Metadata should be regarded as transactional data. Especially, we need guarantees like atomicity, consistency (e.g. read-after-write) and transaction support. Besides, it's not necessary to scale out it to multiple nodes.
We choose etcd for production deployments, which is a replicated key-value storage based on B-Tree and Raft protocol.
To fit into the key-value data model, metadata entries are serialized with Protobuf as the value and the key is the ID or version of them, with respect to the kind of metadata.
Catalog is the metadata of relational tables in databases.
- Database & Schema: Namespace of database objects like in PostgreSQL.
- Table & Materialized Views: Definition of tables & materialized views along with the columns on them.
- Source: User-defined external data sources.
To execute a DDL statement like CREATE
or DROP TABLE
, the frontend sends an RPC to meta node and waits the updated catalog to take effect.
Hummock, an LSM-Tree-based storage engine, stores the mapping from version to the set of SSTable files in Meta Service. See more details in the overview of State Store.
There are 2 choices on how to distribute information across multiple nodes.
- Push: When metadata changes, the meta node tells all nodes to update, and master node must wait for others to acknowledge before continuing.

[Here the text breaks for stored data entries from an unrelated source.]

Lemma record_graph_ne L g u :
  (forall w, w ∈ L.*1 -> w < sg_extent g) ->
  u ∉ L.*1 -> sg_strategy (record_graph L g) u = sg_strategy g u.
Proof.
  revert g. induction L as [|[w v] L IH]; intros g Hlt Hu; [done|]. cbn in Hu, Hlt.
  apply not_elem_of_cons in Hu as [Hne Hu].
  change (sg_strategy (record_graph L (sg_set_strategy w v g)) u = sg_strategy g u).
  rewrite IH; [|intros y Hy; rewrite extent_set; apply Hlt; by right|done].
  rewrite strategy_set by (apply Hlt; left). by rewrite decide_False.
Qed.

Lemma record_graph_eq L g u v :
  NoDup L.*1 -> (forall w, w ∈ L.*1 -> w < sg_extent g) -> (u, v) ∈ L ->
  sg_strategy (record_graph L g) u = v.
Proof.
  revert g. induction L as [|[w x] L IH]; intros g Hnd Hlt Huv; [by apply elem_of_nil in Huv|].
  cbn in Hnd, Hlt. apply NoDup_cons in Hnd as [Hw Hnd].
  change (sg_strategy (record_graph L (sg_set_strategy w x g)) u = v).
  assert (Hlt' : forall y, y ∈ L.*1 -> y < sg_extent (sg_set_strategy w x g)).
  { intros y Hy. rewrite extent_set. apply Hlt. by right. }
  apply elem_of_cons in Huv as [[= -> ->]|Huv]; [|by apply IH].
  rewrite record_graph_ne by done. rewrite strategy_set by (apply Hlt; left).
  by rewrite decide_True.
Qed.

End Same.

(** ** The strategies in [tau] *)

Definition tau_at (tau : strategies) (alpha u : nat) : option nat :=
  fst (StrategyVector.get (pick alpha tau) u).

Lemma strategy_vector_set_at t v w u :
  fst (StrategyVector.get (StrategyVector.set t v w) u) =
  if decide (v = u) then w else fst (StrategyVector.get t u).
Proof.
  unfold StrategyVector.get, StrategyVector.set. cbn [fst].
  rewrite !StrategyVector.grown_lookup. case_decide as E.
  - subst. by rewrite list_lookup_insert_eq by apply StrategyVector.grown_length.
  - rewrite list_lookup_insert_ne by done. by rewrite StrategyVector.grown_lookup.
Qed.

Lemma set_local_strategy_at tau alpha v w beta u :
  alpha < 2 -> beta < 2 ->
  tau_at (set_local_strategy tau alpha v w) beta u =
  if decide (alpha = beta /\ v = u) then w else tau_at tau beta u.
Proof.
  intros Ha Hb. unfold tau_at, set_local_strategy, local_strategy_set. cbn [ls_alpha tau0 tau1].
  assert (alpha = 0 \/ alpha = 1) as [->| ->] by lia;
    assert (beta = 0 \/ beta = 1) as [->| ->] by lia; unfold pick; cbn -[StrategyVector.get];
    rewrite ?strategy_vector_set_at; repeat case_decide; naive_solver lia.
Qed.

Definition record_tau (alpha : nat) (L : list (nat * option nat)) (tau : strategies)
  : strategies := foldl (fun t p => set_local_strategy t alpha p.1 p.2) tau L.

Lemma record_tau_ne alpha L tau beta u :
  alpha < 2 -> beta < 2 -> alpha <> beta \/ u ∉ L.*1 ->
  tau_at (record_tau alpha L tau) beta u = tau_at tau beta u.
Proof.
  intros Ha Hb. revert tau. induction L as [|[w v] L IH]; intros tau Hu; [done|].
  change (tau_at (record_tau alpha L (set_local_strategy tau alpha w v)) beta u
          = tau_at tau beta u).
  rewrite IH, set_local_strategy_at by set_solver. rewrite decide_False; [done|].
  intros [-> ->]. set_solver.
Qed.

Lemma record_tau_eq alpha L tau u v :
  alpha < 2 -> NoDup L.*1 -> (u, v) ∈ L -> tau_at (record_tau alpha L tau) alpha u = v.
Proof.
  intros Ha. revert tau. induction L as [|[w x] L IH]; intros tau Hnd Huv;
    [by apply elem_of_nil in Huv|].
  cbn in Hnd. apply NoDup_cons in Hnd as [Hw Hnd].
  change (tau_at (record_tau alpha L (set_local_strategy tau alpha w x)) alpha u = v).
  apply elem_of_cons in Huv as [[= -> ->]|Huv]; [|by apply IH].
  rewrite record_tau_ne, set_local_strategy_at by auto. by rewrite decide_True.
Qed.

(** ** Fatal sets

    A set [Z] from which player [alpha] reaches a winning region [W], or else
    returns to the vertices [U] of [Z], which have the least rank [j] of [Z]:
    together with [W] it is a winning region. *)

Section Fatal.
Context (E : nat -> nat -> Prop) (own : nat -> nat -> Prop) (rk : nat -> N)
        (dead : nat -> nat).

Record fatal (X : nat -> Prop) (alpha : nat) (sigma : nat -> option nat)
    (W Z U : nat -> Prop) (mu : nat -> nat) (j : N) : Prop := {
  fat_sub : forall u, Z u -> X u;
  fat_own : forall u, Z u -> ~ W u -> own alpha u -> has_successor E X u ->
    exists v, sigma u = Some v /\ E u v /\ X v /\ (Z v \/ W v) /\
      (U u \/ W v \/ mu v < mu u);
  fat_opp : forall u v, Z u -> ~ W u -> ~ own alpha u -> E u v -> X v ->
    (Z v \/ W v) /\ (U u \/ W v \/ mu v < mu u);
  fat_dead : forall u, Z u -> ~ W u -> ~ has_successor E X u -> dead u = alpha;
  fat_rank : forall u, Z u -> ~ W u -> (j <= rk u)%N;
  fat_target : forall u, Z u -> ~ W u -> U u -> rk u = j;
  fat_parity : parity j = alpha
}.

Lemma fatal_step X alpha sigma W Z U mu j u v :
  fatal X alpha sigma W Z U mu j -> Z u -> ~ W u -> move E own X alpha sigma u v ->
  (Z v \/ W v) /\ (U u \/ W v \/ mu v < mu u).
Proof.
  intros HZ Hu Hn (He & Hx & Hs). destruct (classic (own alpha u)) as [Ho|Ho].
  - destruct (fat_own _ _ _ _ _ _ _ _ HZ u Hu Hn Ho) as (w & Hw & _ & _ & ? & ?); [by exists v|].
    specialize (Hs Ho). assert (w = v) as -> by congruence. done.
  - by apply (fat_opp _ _ _ _ _ _ _ _ HZ u v).
Qed.

Lemma fatal_cycle X alpha sigma W Z U mu j x l :
  fatal X alpha sigma W Z U mu j -> l <> [] -> walk (move E own X alpha sigma) x l x ->
  (forall y, y ∈ l -> Z y /\ ~ W y) -> good_cycle rk alpha l.
Proof.
  intros HZ Hl Hw Hall. pose proof (walk_last _ _ _ _ Hw Hl) as Hxl.
  assert (Hw' : walk (fun u v => move E own X alpha sigma u v /\ ~ W v) x l x).
  { apply (walk_mono (move E own X alpha sigma) _ (fun u => Z u /\ ~ W u)); auto.
    intros u v _ [_ Hv] Hm. done. }
  destruct (cycle_meets (fun u v => move E own X alpha sigma u v /\ ~ W v)
    (fun u => Z u /\ ~ W u) U mu x l x) as (t & Ht & HU); auto.
  { intros u v [Hu Hn] HU [Hm Hv].
    destruct (fatal_step _ _ _ _ _ _ _ _ u v HZ Hu Hn Hm) as [[|] [|[|]]]; done. }
  destruct (Hall t Ht) as [HZt HWt]. exists t. split; [done|].
  rewrite (fat_target _ _ _ _ _ _ _ _ HZ t HZt HWt HU).
  split; [apply HZ|]. intros z Hz. destruct (Hall z Hz). by apply HZ.
Qed.

Lemma region_fatal X alpha sigma W Z U mu j :
  region E own rk dead X alpha sigma W -> fatal X alpha sigma W Z U mu j ->
  region E own rk dead X alpha sigma (fun u => Z u \/ W u).
Proof.
  intros HW HZ.
  assert (Hc : forall u v, (Z u \/ W u) -> move E own X alpha sigma u v -> Z v \/ W v).
  { intros u v Hu Hm. destruct (classic (W u)) as [HWu|HWu].
    - right. by eapply region_closed.
    - destruct Hu as [Hu|]; [|done]. by apply (fatal_step _ _ _ _ _ _ _ _ u v HZ). }
  split.
  - intros u [Hu|Hu]; [by apply HZ|by apply HW].
  - intros u Hu Ho Hs. destruct (classic (W u)) as [HWu|HWu].
    + destruct (region_own _ _ _ _ _ _ _ _ HW u HWu Ho Hs) as (v & ? & ? & ? & ?). eauto 10.
    + destruct Hu as [Hu|]; [|done].
      destruct (fat_own _ _ _ _ _ _ _ _ HZ u Hu HWu Ho Hs) as (v & ? & ? & ? & ? & _). eauto.
  - intros u v Hu Ho He Hx. apply (Hc u v Hu). by split.
  - intros u Hu Hd. destruct (classic (W u)) as [HWu|HWu]; [by apply HW|].
    destruct Hu as [Hu|]; [|done]. by apply (fat_dead _ _ _ _ _ _ _ _ HZ u).
  - intros x l Hx Hl Hw. destruct (walk_closed _ _ x l x Hc Hx Hw) as [_ Hall].
    destruct (classic (exists b, b ∈ l /\ W b)) as [(b & Hb & HWb)|Hno].
    + eapply (region_cycle_within E own rk dead X X alpha sigma W); eauto.
      intros y Hy. apply (cycle_closed (move E own X alpha sigma) W x l b); auto.
      intros u v. by apply (region_closed _ _ rk dead).
    + eapply fatal_cycle; eauto. intros y Hy. assert (HWy : ~ W y) by eauto.
      destruct (Hall y Hy) as [|]; done.
Qed.

End Fatal.

(** ** Winning regions of a graph *)

Section Regions.
Context {G : Type} `{StructureGraph G}.

Definition graph_edge (g : G) (u v : nat) : Prop := v ∈ sg_successors g u.

Definition graph_owner (g : G) (alpha u : nat) : Prop :=
  decoration_value (sg_decoration g u) = alpha.

#[export] Instance graph_owner_dec g alpha u : Decision (graph_owner g alpha u).
Proof. unfold graph_owner. apply _. Defined.

(** What is known about vertices without successors. *)
Definition dead_ok (g : G) (dead : nat -> nat) : Prop := forall u,
  (sg_decoration g u = d_true -> dead u = 0) /\ (sg_decoration g u = d_false -> dead u = 1).

Definition graph_region (g : G) (dead : nat -> nat) :=
  region (graph_edge g) (graph_owner g) (sg_rank g) dead (in_graph g).

(** Player [alpha] wins from [u] by following [sigma]. *)
Definition graph_wins (g : G) (dead : nat -> nat) :=
  wins_from (graph_edge g) (graph_owner g) (sg_rank g) dead (in_graph g).

Lemma graph_region_wins g dead alpha sigma W u :
  graph_region g dead alpha sigma W -> W u -> graph_wins g dead alpha sigma u.
Proof.
  intros HW Hu. eapply (region_wins _ _ _ _ _ _ _ W (sg_extent g)); eauto.
  intros v Hv. apply (region_sub _ _ _ _ _ _ _ _ HW v Hv).
Qed.

Lemma same_graph_has_successor g g' u :
  same_graph g g' ->
  has_successor (graph_edge g') (in_graph g') u <-> has_successor (graph_edge g) (in_graph g) u.
Proof.
  intros Hs. unfold has_successor, graph_edge. rewrite (sgr_successors _ _ Hs).
  by setoid_rewrite (fun v => same_graph_in _ _ v Hs).
Qed.

Lemma same_graph_region g g' dead alpha sigma W :
  same_graph g g' -> graph_region g dead alpha sigma W -> graph_region g' dead alpha sigma W.
Proof.
  intros Hs [H1 H2 H3 H4 H5].
  assert (Hm : forall u v, move (graph_edge g') (graph_owner g') (in_graph g') alpha sigma u v ->
    move (graph_edge g) (graph_owner g) (in_graph g) alpha sigma u v).
  { intros u v. unfold move, graph_edge, graph_owner.
    rewrite (sgr_successors _ _ Hs), (sgr_decoration _ _ Hs), (same_graph_in _ _ _ Hs). done. }
  split; unfold graph_owner, graph_edge in *.
  - intros u Hu. apply (same_graph_in _ _ _ Hs), H1, Hu.
  - intros u Hu Ho Hsu. rewrite (sgr_decoration _ _ Hs) in Ho.
    destruct (H2 u Hu Ho) as (v & ? & ? & ? & ?); [by apply (same_graph_has_successor g g')|].
    exists v. by rewrite (sgr_successors _ _ Hs), (same_graph_in _ _ _ Hs).
  - intros u v Hu. rewrite (sgr_decoration _ _ Hs), (sgr_successors _ _ Hs),
      (same_graph_in _ _ _ Hs). eauto.
  - intros u Hu Hn. apply (H4 u Hu). by rewrite <- (same_graph_has_successor g g').
  - intros x l Hx Hl Hw. destruct (H5 x l Hx Hl) as (y & Hy & Hp & Hmin).
    { apply (walk_mono (move (graph_edge g') (graph_owner g') (in_graph g') alpha sigma) _
        (fun _ => True)); auto. }
    exists y. split; [done|]. rewrite (sgr_rank _ _ Hs). split; [done|].
    intros z Hz. rewrite (sgr_rank _ _ Hs). by apply Hmin.
Qed.

(** ** The attractor computations *)

Context `{!StructureGraphLaws G}.
Record min_rank_inv (A0 : list nat) (A : vertex_set) (L : list (nat * option nat))
    (d : Deque.deque_vertex_set) : Prop := {
  mri_A : VSet.ok m A;
  mri_todo : Deque.ok (sg_extent g0) d;
  mri_split : VSet.m_vertices A = A0 ++ L.*1;
  mri_in : forall u, u ∈ VSet.m_vertices A -> in_graph g0 u;
  mri_todo_out : forall u, u ∈ Deque.m_vertices d ->
    in_graph g0 u /\ (u ∉ VSet.m_vertices A) /\ considered L u /\
    exists v, v ∈ sg_successors g0 u /\ v ∈ VSet.m_vertices A;
  mri_closed : forall u, u ∉ VSet.m_vertices A -> considered L u ->
    attractable g0 alpha (fun v => v ∈ VSet.m_vertices A) u -> u ∈ Deque.m_vertices d
}.

Lemma considered_app L L' u : considered L u -> considered (L ++ L') u.
Proof.
  intros [HU [Hc|[Hc (w & Hw & HL)]]]; split; auto. right. split; [done|].
  exists w. rewrite fmap_app. set_solver.
Qed.

Lemma considered_rank L u : considered L u -> rank_or_undefined compare g0 j u = true.
Proof. intros [_ [Hc|[Hc _]]]; [|done]. unfold rank_or_undefined. by rewrite Hc. Qed.

Lemma min_rank_inv_skip A0 A L d u d' :
  min_rank_inv A0 A L d -> Deque.pop_front d = Some (u, d') ->
  decoration_value (sg_decoration g0 u) <> alpha -> includes_successors g0 u A = false ->
  min_rank_inv A0 A L d'.
Proof.
  intros [HA Hd Hs Hin Hout Hcl] Hp Hdec Hinc.
  destruct (Deque.deque_pop_front_ok _ _ _ _ Hd Hp) as (Hd' & E & _ & _). split; auto.
  - intros w Hw. apply Hout. rewrite E. by right.
  - intros w Hw Hc Ha. specialize (Hcl w Hw Hc Ha). rewrite E in Hcl.
    apply elem_of_cons in Hcl as [->|]; [|done]. destruct Ha as (_ & _ & [|Hall]); [done|].
    apply (includes_successors_spec _ g0 u A HA) in Hall. congruence.
Qed.

Lemma min_rank_inv_add A0 A L d u d' v :
  min_rank_inv A0 A L d -> Deque.pop_front d = Some (u, d') ->
  let A' := VSet.insert A u in
  min_rank_inv A0 A' (L ++ [(u, v)])
    (foldl (fun todo v =>
        if VSet.contains U v && rank_or_undefined compare g0 j v && negb (VSet.contains A' v)
        then Deque.insert todo v else todo) d' (sg_predecessors g0 u)).
Proof.
  intros [HA Hd Hs Hin Hout Hcl] Hp A'.
  destruct (Deque.deque_pop_front_ok _ _ _ _ Hd Hp) as (Hd' & E & Hnd & Hlt).
  assert (Hu : u ∈ Deque.m_vertices d) by (rewrite E; left).
  destruct (Hout u Hu) as (Hgu & HuA & Hcu & _).
  assert (HA' : VSet.ok m A') by (apply VSet.insert_ok; [done|lia]).
  pose proof (fun w => VSet.insert_elem _ A u w HA) as EA. fold A' in EA.
  destruct (predecessor_filter g0 (fun v => VSet.contains U v && rank_or_undefined compare g0 j v
    && negb (VSet.contains A' v)) u d' Hg0 Hd') as [H1 E1].
  assert (Ep : forall w, w ∈ sg_predecessors g0 u /\ (VSet.contains U w &&
    rank_or_undefined compare g0 j w && negb (VSet.contains A' w)) = true <->
    w ∈ sg_predecessors g0 u /\ VSet.contains U w = true /\
    rank_or_undefined compare g0 j w = true /\ w ∉ VSet.m_vertices A').
  { intros w. rewrite !andb_true_iff, negb_true_iff, (VSet.contains_false m A' w HA'). tauto. }
  split; auto.
  - unfold A'. rewrite (VSet.insert_fresh _ A u HA HuA), Hs, fmap_app. cbn. by rewrite app_assoc.
  - intros w. rewrite EA. intros [->|]; auto.
  - intros w Hw. apply E1 in Hw as [Hw|Hw].
    + destruct (Hout w) as (? & ? & ? & x & ? & ?); [rewrite E; by right|].
      split; [done|]. rewrite EA. split; [intros [->|]; done|].
      split; [by apply considered_app|]. exists x. rewrite EA. auto.
    + apply Ep in Hw as (Hw & HwU & Hr & Hn). pose proof (predecessors_in g0 Hg0 w u Hw) as Hgw.
      assert (Hs' : u ∈ sg_successors g0 w) by (by apply (edges_match g0 Hg0)).
      split; [done|]. split; [done|]. split.
      * split; [done|]. right. split; [done|]. exists u. rewrite fmap_app. set_solver.
      * exists u. rewrite EA. auto.
  - intros w Hw Hc (Hgw & (x & Hx & HxA) & Hatt). apply E1.
    destruct (decide (u ∈ sg_successors g0 w)) as [Huw|Huw].
    { right. apply Ep. split; [by apply (edges_match g0 Hg0)|]. split; [apply Hc|].
      split; [by apply considered_rank in Hc|done]. }
    left. rewrite EA in Hw.
    assert (w ∈ Deque.m_vertices d) as Hwd; [|rewrite E in Hwd; apply elem_of_cons in Hwd as [->|]; tauto].
    apply Hcl; [tauto| |].
    + destruct Hc as [HcU [|[Hr (y & Hy & HyL)]]]; split; auto. right. split; [done|].
      exists y. split; [done|]. rewrite fmap_app in HyL. set_solver.
    + split; [done|]. rewrite EA in HxA. split; [exists x; destruct HxA as [->|]; [done|auto]|].
      destruct Hatt as [?|Hall]; [by left|right]. intros y Hy. specialize (Hall y Hy).
      rewrite EA in Hall. by destruct Hall as [->|].
Qed.

(** The vertices that were added, each with the reason for considering it. *)
Definition considered_trace (L : list (nat * option nat)) : Prop :=
  forall L1 p L2, L = L1 ++ p :: L2 -> considered L1 p.1.

Record min_rank_result (A0 : list nat) (A : vertex_set) (L : list (nat * option nat)) : Prop := {
  mrr_ok : VSet.ok m A;
  mrr_split : VSet.m_vertices A = A0 ++ L.*1;
  mrr_in : forall u, u ∈ VSet.m_vertices A -> in_graph g0 u;
  mrr_trace : attr_trace g0 alpha A0 L;
  mrr_considered : considered_trace L;
  mrr_closed : forall u, considered L u ->
    attractable g0 alpha (fun v => v ∈ VSet.m_vertices A) u -> u ∈ VSet.m_vertices A
}.

Lemma attr_trace_snoc A L u v :
  attr_trace g0 alpha A L -> u ∉ A ++ L.*1 -> in_graph g0 u -> v ∈ sg_successors g0 u ->
  v ∈ A ++ L.*1 ->
  (decoration_value (sg_decoration g0 u) = alpha \/
   forall w, w ∈ sg_successors g0 u -> w ∈ A ++ L.*1) ->
  attr_trace g0 alpha A (L ++ [(u, Some v)]).
Proof.
  induction 1 as [A|A x y L Hx Hin Hy HyA Hd HL IH]; intros Hu Hgu Hv HvA Hall; cbn in *.
  - rewrite app_nil_r in *. econstructor; eauto. constructor.
  - econstructor; eauto. apply IH; auto; by rewrite <- app_assoc.
Qed.

Lemma considered_trace_snoc L p :
  considered_trace L -> considered L p.1 -> considered_trace (L ++ [p]).
Proof.
  intros HL Hp L1 q L2 E. induction L2 as [|x L3 _] using rev_ind.
  - apply app_inj_tail in E as [-> ->]. done.
  - rewrite app_comm_cons, app_assoc in E. apply app_inj_tail in E as [-> ->]. by apply (HL L1 q L3).
Qed.

Lemma min_rank_inv_length A0 A L d :
  min_rank_inv A0 A L d -> length (VSet.m_vertices A) <= sg_extent g0.
Proof.
  intros Hinv. apply NoDup_bounded_length; [apply (mri_A _ _ _ _ Hinv)|].
  intros u Hu. apply (mri_in _ _ _ _ Hinv u Hu).
Qed.

Lemma min_rank_inv_end A0 A L d :
  min_rank_inv A0 A L d -> attr_trace g0 alpha A0 L -> considered_trace L ->
  Deque.pop_front d = None -> min_rank_result A0 A L.
Proof.
  intros [HA Hd Hs Hin Hout Hcl] HL Hc Hp.
  assert (E : Deque.m_vertices d = []).
  { unfold Deque.pop_front in Hp. by destruct (Deque.m_vertices d). }
  split; auto. intros u Hu Ha. destruct (decide (u ∈ VSet.m_vertices A)) as [|Hn]; [done|].
  specialize (Hcl u Hn Hu Ha). rewrite E in Hcl. by apply elem_of_nil in Hcl.
Qed.

Lemma attr_min_rank_loop_spec fuel g A0 A L d :
  same_graph g0 g -> min_rank_inv A0 A L d -> attr_trace g0 alpha A0 L -> considered_trace L ->
  loop_measure g0 A d < fuel ->
  exists A' L', attr_min_rank_loop fuel g A alpha U j compare d = Some (A', record_graph L' g) /\
    min_rank_result A0 A' (L ++ L').
Proof.
  revert g A L d. induction fuel as [|fuel IH]; intros g A L d Hsg Hinv HL Hc Hf; [lia|].
  cbn [attr_min_rank_loop]. destruct (Deque.pop_front d) as [[u d']|] eqn:Hp.
  2: { exists A, []. rewrite app_nil_r. split; [done|]. by eapply min_rank_inv_end. }
  pose proof (Deque.deque_pop_front_ok _ _ _ _ (mri_todo _ _ _ _ Hinv) Hp) as (Hd' & E & _ & Hlt).
  rewrite (sgr_decoration _ _ Hsg), (same_graph_includes _ _ _ _ Hsg),
    (same_graph_find _ _ _ _ Hsg).
  destruct (mri_todo_out _ _ _ _ Hinv u) as (Hgu & HuA & Hcu & v0 & Hv0 & HvA); [rewrite E; left|].
  pose proof (mri_A _ _ _ _ Hinv) as HA. destruct (_ || _) eqn:Ec.
  - destruct (find_successor_in_spec _ g0 u A v0 HA Hv0 HvA) as (v & -> & Hv & HvA').
    set (g1 := sg_set_strategy u (Some v) g).
    assert (Hsg1 : same_graph g0 g1) by (etransitivity; [exact Hsg|apply set_strategy_same_graph]).
    rewrite (sgr_predecessors _ _ Hsg1).
    pose proof (min_rank_inv_add A0 A L d u d' (Some v) Hinv Hp) as Hinv'. cbn zeta in Hinv'.
    assert (Er : forall w, rank_or_undefined compare g1 j w = rank_or_undefined compare g0 j w).
    { intros w. unfold rank_or_undefined. by rewrite (sgr_rank _ _ Hsg1), (sgr_decoration _ _ Hsg1). }
    rewrite (deque_filter_ext _ (fun w => VSet.contains U w && rank_or_undefined compare g0 j w &&
        negb (VSet.contains (VSet.insert A u) w))) by (intros w; by rewrite Er).
    destruct (IH g1 _ _ _ Hsg1 Hinv') as (A' & L' & -> & HR).
    + apply attr_trace_snoc; auto; rewrite <- (mri_split _ _ _ _ Hinv); [done|done|].
      apply orb_true_iff in Ec as [Ec|Ec]; [left; by apply Nat.eqb_eq|right].
      by apply (includes_successors_spec _ g0 u A HA).
    + by apply considered_trace_snoc.
    + unfold loop_measure in *. pose proof (min_rank_inv_length _ _ _ _ Hinv').
      pose proof (Deque.deque_ok_length _ _ (mri_todo _ _ _ _ Hinv')).
      rewrite (VSet.insert_fresh _ A u HA HuA), length_app in *. cbn [length] in *. nia.
    + exists A', ((u, Some v) :: L'). split; [done|]. by rewrite <- app_assoc in HR.
  - apply orb_false_iff in Ec as [Ec1 Ec2]. apply Nat.eqb_neq in Ec1.
    apply IH; auto; [by eapply min_rank_inv_skip|].
    unfold loop_measure in *. rewrite E in Hf. cbn in Hf. lia.
Qed.

Lemma attr_min_rank_generic_spec g A :
  same_graph g0 g -> VSet.ok m A -> (forall u, u ∈ VSet.m_vertices A -> in_graph g0 u) ->
  exists A' L, attr_min_rank_generic g A alpha U j compare = Some (A', record_graph L g) /\
    min_rank_result (VSet.m_vertices A) A' L.
Proof.
  intros Hsg HA Hin. unfold attr_min_rank_generic, attr_min_rank_todo_generic.
  pose proof (same_graph_ok _ _ Hsg Hg0) as Hg.
  destruct (predecessors_filter g (fun u => VSet.contains U u && compare (sg_rank g u) j &&
    negb (VSet.contains A u)) (VSet.m_vertices A) (Deque.make (sg_extent g)) Hg
    (Deque.deque_make_ok _)) as [H1 E1].
  set (d := foldl _ _ _) in *.
  assert (Ed : forall w, w ∈ Deque.m_vertices d <->
    (exists u, u ∈ VSet.m_vertices A /\ w ∈ sg_predecessors g0 u) /\
    VSet.contains U w = true /\ compare (sg_rank g0 w) j = true /\ w ∉ VSet.m_vertices A).
  { intros w. rewrite E1, !andb_true_iff, negb_true_iff, (VSet.contains_false m A w HA),
      (sgr_rank _ _ Hsg). setoid_rewrite (sgr_predecessors _ _ Hsg). cbn. set_solver. }
  rewrite (sgr_extent _ _ Hsg) in H1.
  destruct (attr_min_rank_loop_spec (attr_fuel g) g (VSet.m_vertices A) A [] d Hsg)
    as (A' & L & E & HR); [| | | |by exists A', L].
  - split; auto; [by rewrite app_nil_r| |].
    + intros u Hu. apply Ed in Hu as [(w & Hw & Hp) (HU & Hr & Hn)].
      pose proof (predecessors_in g0 Hg0 u w Hp). split; [done|]. split; [done|].
      split; [by split; [|left]|]. exists w. split; [by apply (edges_match g0 Hg0); auto|done].
    + intros u Hu [HU Hc] (Hgu & (v & Hv & HvA) & _). apply Ed. split; [|split; [done|]].
      * exists v. split; [done|]. apply (edges_match g0 Hg0); auto.
      * destruct Hc as [|[_ (w & _ & Hw)]]; [done|]. by apply elem_of_nil in Hw.
  - constructor.
  - intros L1 p L2 Eq. by destruct L1.
  - unfold loop_measure, attr_fuel. rewrite (sgr_extent _ _ Hsg).
    pose proof (Deque.deque_ok_length _ _ H1). nia.
Qed.

End Generic.

(** ** [attr_min_rank_original] *)

Section Original.
Context (g0 : G) (m alpha : nat) (U A : vertex_set) (j : N).
Hypothesis Hg0 : graph_ok g0.
Hypothesis Hm : sg_extent g0 <= m.
Hypothesis HA : VSet.ok m A.
Hypothesis HAin : forall u, u ∈ VSet.m_vertices A -> in_graph g0 u.

Definition in_either (X : list nat) (u : nat) : Prop := u ∈ VSet.m_vertices A \/ u ∈ X.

- Pull: When data changes, the master node does nothing. Other nodes may not have the latest information, so they need to ask the master node every time.
Currently, for simplicity, we choose the push-style approach for all kinds of metadata. This is implemented as NotificationService
on meta service and ObserverManager
on frontend and compute nodes.
ObserverManager
will register itself to meta service on bootstrap and subscribe metadata it needs. Afterwards, once metadata changed, the meta node streams the changes to it, expecting all subscribers to acknowledge.